The required output consists solely of the lines from the top of the listing through the line containing "From S2P Require Import Prelude Match RbTree.", transcribed exactly.

Supplied entries:
════════════════════

(* ===== verification/Krl.v ===== *)
(** Key revocation lists: the in-memory structure of krl.c, its revocation
    requests and the check of a key.

    The serial, key-id and blob trees are the in-order lists of their elements
    (RbTree); the TAILQ of CAs is a list.  Keys are an interface, [SshKey], which
    sshkey.c implements. *)

From S2P Require Import Prelude Match RbTree.
Local Open Scope Z_scope.

(** * Keys *)

Inductive digest_alg := SSH_DIGEST_SHA1 | SSH_DIGEST_SHA256.

Record sshkey_cert (K : Type) := mk_cert {
  cert_serial : Z;
  cert_key_id : cstring;
  cert_signature_key : K;
}.
Arguments mk_cert {K}.
Arguments cert_serial {K}.
Arguments cert_key_id {K}.
Arguments cert_signature_key {K}.

(** What krl.c calls of sshkey.c.  [sshkey_cert_of] is the certificate of a key
    for which [sshkey_is_cert] holds. *)
Class SshKey := {
  sshkey : Type;
  sshkey_equal : sshkey -> sshkey -> bool;
  sshkey_from_private : sshkey -> result sshkey;
  sshkey_cert_of : sshkey -> option (sshkey_cert sshkey);
  sshkey_drop_cert : sshkey -> result sshkey;
  sshkey_to_blob : sshkey -> result (list Z);
  sshkey_fingerprint_raw : sshkey -> digest_alg -> result (list Z);
}.

Definition sshkey_is_cert `{SshKey} (k : sshkey) : bool :=
  match sshkey_cert_of k with Some _ => true | None => false end.

(** Promises of sshkey.c: key equality is an equivalence, and the public copy of
    a key equals it. *)
Class SshKeyLaws (SK : SshKey) : Prop := {
  key_equal_refl : forall k, sshkey_equal k k = true;
  key_equal_sym : forall j k, sshkey_equal j k = sshkey_equal k j;
  key_equal_trans : forall i j k,
    sshkey_equal i j = true -> sshkey_equal j k = true -> sshkey_equal i k = true;
  key_copy_equal : forall k k', sshkey_from_private k = Ok k' -> sshkey_equal k' k = true;
}.

(** * Data *)

Record revoked_serial := mk_rs { lo : Z; hi : Z }.

Record revoked_certs `{SshKey} := mk_rc {
  ca_key : option sshkey;
  revoked_serials : list revoked_serial;
  revoked_key_ids : list cstring;
}.
Lemma rc_generate_puts rc : rc_wf rc -> rc_storable rc -> Puts (revoked_certs_generate rc) (rc_wire rc) tt.
Proof.
  intros [[_ Hss] _] (Hr & Hn & Hi & Hk). apply sim_puts. intros mx c Hz Hmx b Hb.
  unfold revoked_certs_generate. destruct sshbuf_new_ok as [sect Es]. rewrite Es.
  destruct (sshbuf_new_spec _ Es) as (Sw & Sc & Sl & Sm).
  assert (G0 : gen_rel mx (mk_gen b sect None 0 0 0) (cur_gs c None 0 0)) by by split_and!.
  unfold rc_wire in *. rewrite !zlen_app in Hz. set (p := plan None 0 (revoked_serials rc)) in *.
  set (ids := enc_strings (revoked_key_ids rc)) in *. pose proof (zlen_nonneg c) as N1.
  pose proof (zlen_nonneg (enc_string (ca_blob (ca_key rc)))) as N2. pose proof (zlen_nonneg (enc_csects p)) as N3.
  pose proof (zlen_nonneg (opt_section KRL_SECTION_CERT_KEY_ID ids)) as N4.
  pose proof (opt_section_len KRL_SECTION_CERT_KEY_ID ids) as N5. change (zlen (enc_string [])) with 4 in *.
  assert (Hfit : Forall fits p) by (apply plan_fits; [done|lia]).
  set (B1 := (c ++ enc_string (ca_blob (ca_key rc))) ++ enc_string []).
  assert (Z1 : zlen B1 = zlen c + zlen (enc_string (ca_blob (ca_key rc))) + 4) by (unfold B1; rewrite !zlen_app; done).
  destruct (does_serials mx (revoked_serials rc) B1 None 0 0) as (B2 & cur & la & sa & Hd & Hfc & EB); try done;
    [fold p; lia|].
  fold p in EB. assert (Z2 : zlen B1 + zlen (enc_csects p) = zlen B2 + zlen (enc_csects (match cur with None => [] | Some c => [c] end)))
    by (rewrite <- !zlen_app; by rewrite EB).
  assert (Hsim : sim (gen_rel mx) (
         _ ← on_buf (match ca_key rc with None => sshbuf_put_string [] | Some k => sshkey_puts k end);
         _ ← on_buf (sshbuf_put_string []);
         go ← generate_serials (revoked_serials rc);
         if go : bool then
           g ← se_get;
           _ ← (if negb (g_state g =? 0) then finish_section else mret tt);
           _ ← on_sect (se_modify sshbuf_reset);
           _ ← on_sect (put_key_ids (revoked_key_ids rc));
           g ← se_get;
           on_buf (put_section KRL_SECTION_CERT_KEY_ID (g_sect g))
         else mret tt) (cur_gs c None 0 0) tt
      (mk_gs (B2 ++ enc_csects (match cur with None => [] | Some c => [c] end) ++ opt_section KRL_SECTION_CERT_KEY_ID ids)
         ids None (cur_state cur) la sa)).
  { eapply sim_bind; [apply (does_buf mx _ (enc_string (ca_blob (ca_key rc))) tt); [|lia]|].
    { unfold ca_blob. destruct (ca_key rc) as [k|]; [|by apply put_string_puts].
      destruct Hk as [bl Hk]. unfold ca_blob in Hz, N2. rewrite Hk in *. apply sshkey_puts_puts; [done|].
      unfold string_ok. rewrite enc_string_len in *. lia. }
    eapply sim_bind; [apply (does_buf mx _ (enc_string []) tt); [by apply put_string_puts|rewrite zlen_app; change (zlen (enc_string [])) with 4; lia]|].
    eapply sim_bind; [exact Hd|]. apply sim_get. intros g (_ & _ & _ & Gs & _).
    assert (g_state g = cur_state cur) as -> by by destruct cur. clear Gs.
    eapply (sim_bind _ _ _ _ tt (mk_gs (B2 ++ enc_csects (match cur with None => [] | Some c => [c] end))
              (match cur with None => [] | Some c => csect_body c end) None (cur_state cur) la sa)).
    { destruct cur as [c0|]; [|cbn; rewrite app_nil_r; apply sim_ret]. cbn [cur_state]. rewrite csect_type_pos. cbn [negb].
      apply Forall_cons in Hfc as [Hfc _]. rewrite enc_csects_one in *. apply does_finish; [done|lia]. }
    eapply sim_bind; [apply does_reset|].
    eapply sim_bind; [apply (does_sect mx _ ids tt _ []); [apply put_key_ids_puts; [apply strings_ok; fold ids; lia|done]|]|].
    { change (zlen (@nil Z)) with 0. lia. }
    apply sim_get. intros g2 (_ & Gs2 & _). cbn [s_sect app] in Gs2. rewrite app_assoc.
    apply does_buf; [eapply put_section_puts; [exact Gs2|apply (opt_section_ok KRL_SECTION_CERT_KEY_ID); lia]|]. rewrite zlen_app. lia. }
  destruct (Hsim _ G0) as (g' & E & G1 & _). rewrite E. exists (g_buf g'). split; [done|].
  cbn [s_buf] in G1. rewrite app_assoc, <- EB in G1. unfold B1 in G1. by rewrite !app_assoc in *.
Qed.
(** Assembled lists are valid.  Whatever the user configures, when the
    default list is valid, a non-empty cipher list that [kex_assemble_names]
    accepts with the list of supported ciphers passes [ciphers_valid], so the
    internal cipher "none" is never offered; the same holds for the MACs and the
    key exchange methods. *)
Theorem assembled_lists_valid def conf r :
  proper def ->
  (ciphers_valid (Some def) = true ->
   kex_assemble_names (Some def) (cipher_alg_list ch_comma false) conf = (Ok tt, Some r) ->
   r = [] \/ ciphers_valid (Some r) = true /\ str "none" ∉ names r) /\
  (mac_valid (Some def) = true ->
   kex_assemble_names (Some def) (mac_alg_list ch_comma) conf = (Ok tt, Some r) ->
   r = [] \/ mac_valid (Some r) = true) /\
  (kex_names_valid (Some def) = true ->
   kex_assemble_names (Some def) (kex_alg_list ch_comma) conf = (Ok tt, Some r) ->
   r = [] \/ kex_names_valid (Some r) = true).
Proof.
  intros Hdef. unfold cipher_alg_list, mac_alg_list, kex_alg_list.
  rewrite !(alg_list_comma _ []) by compute_dec.
  split; [|split]; intros Hv E; eapply assemble_names_incl in E; try exact Hv; try done.
  2-10: compute_dec.
  destruct E as [->|E]; [by left|]. destruct (decide (r = [])) as [|Hr]; [by left|]. right. split; [done|].
  apply list_valid_forall in E; [|done]. rewrite Forall_forall in E. intros Hin. by apply E in Hin.
Qed.

End compose.

Lemma assemble_names_meaning_witness :
  @kex_assemble_names alloc_all (Some (str "aes128-ctr,aes256-ctr")) (Some (str "aes128-cbc,aes128-ctr,aes256-ctr"))
    (Some (str "^aes*-cbc")) = (Ok tt, Some (str "aes128-cbc,aes128-ctr,aes256-ctr")).
Proof.
  rewrite (proj1 (@assemble_names_meaning alloc_all alloc_all_reliable
    (str "aes128-ctr,aes256-ctr") (str "aes128-cbc,aes128-ctr,aes256-ctr") (str "^aes*-cbc")
    ltac:(compute_dec) ltac:(compute_dec) ltac:(compute_dec) ltac:(by vm_compute) ltac:(by vm_compute)
    ltac:(by vm_compute) ltac:(discriminate)
    (fun rest E => eq_ind (str "aes*-cbc") proper ltac:(compute_dec) rest ltac:(by injection E)))).
  reflexivity.
Defined.

Lemma assembled_lists_valid_witness :
  @ciphers_valid alloc_all (Some (str "aes256-ctr,aes128-ctr")) = true /\
  str "none" ∉ names (str "aes256-ctr,aes128-ctr").
Proof.
  destruct (proj1 (@assembled_lists_valid alloc_all alloc_all_reliable
    (str "aes256-ctr") (Some (str "+aes128-ctr")) (str "aes256-ctr,aes128-ctr") ltac:(compute_dec))
    eq_refl eq_refl) as [E|R]; [discriminate E|exact R].
Defined.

════════════════════

Exercise response:
(* ===== verification/Krl.v ===== *)
(** Key revocation lists: the in-memory structure of krl.c, its revocation
    requests and the check of a key.

    The serial, key-id and blob trees are the in-order lists of their elements
    (RbTree); the TAILQ of CAs is a list.  Keys are an interface, [SshKey], which
    sshkey.c implements. *)

From S2P Require Import Prelude Match RbTree.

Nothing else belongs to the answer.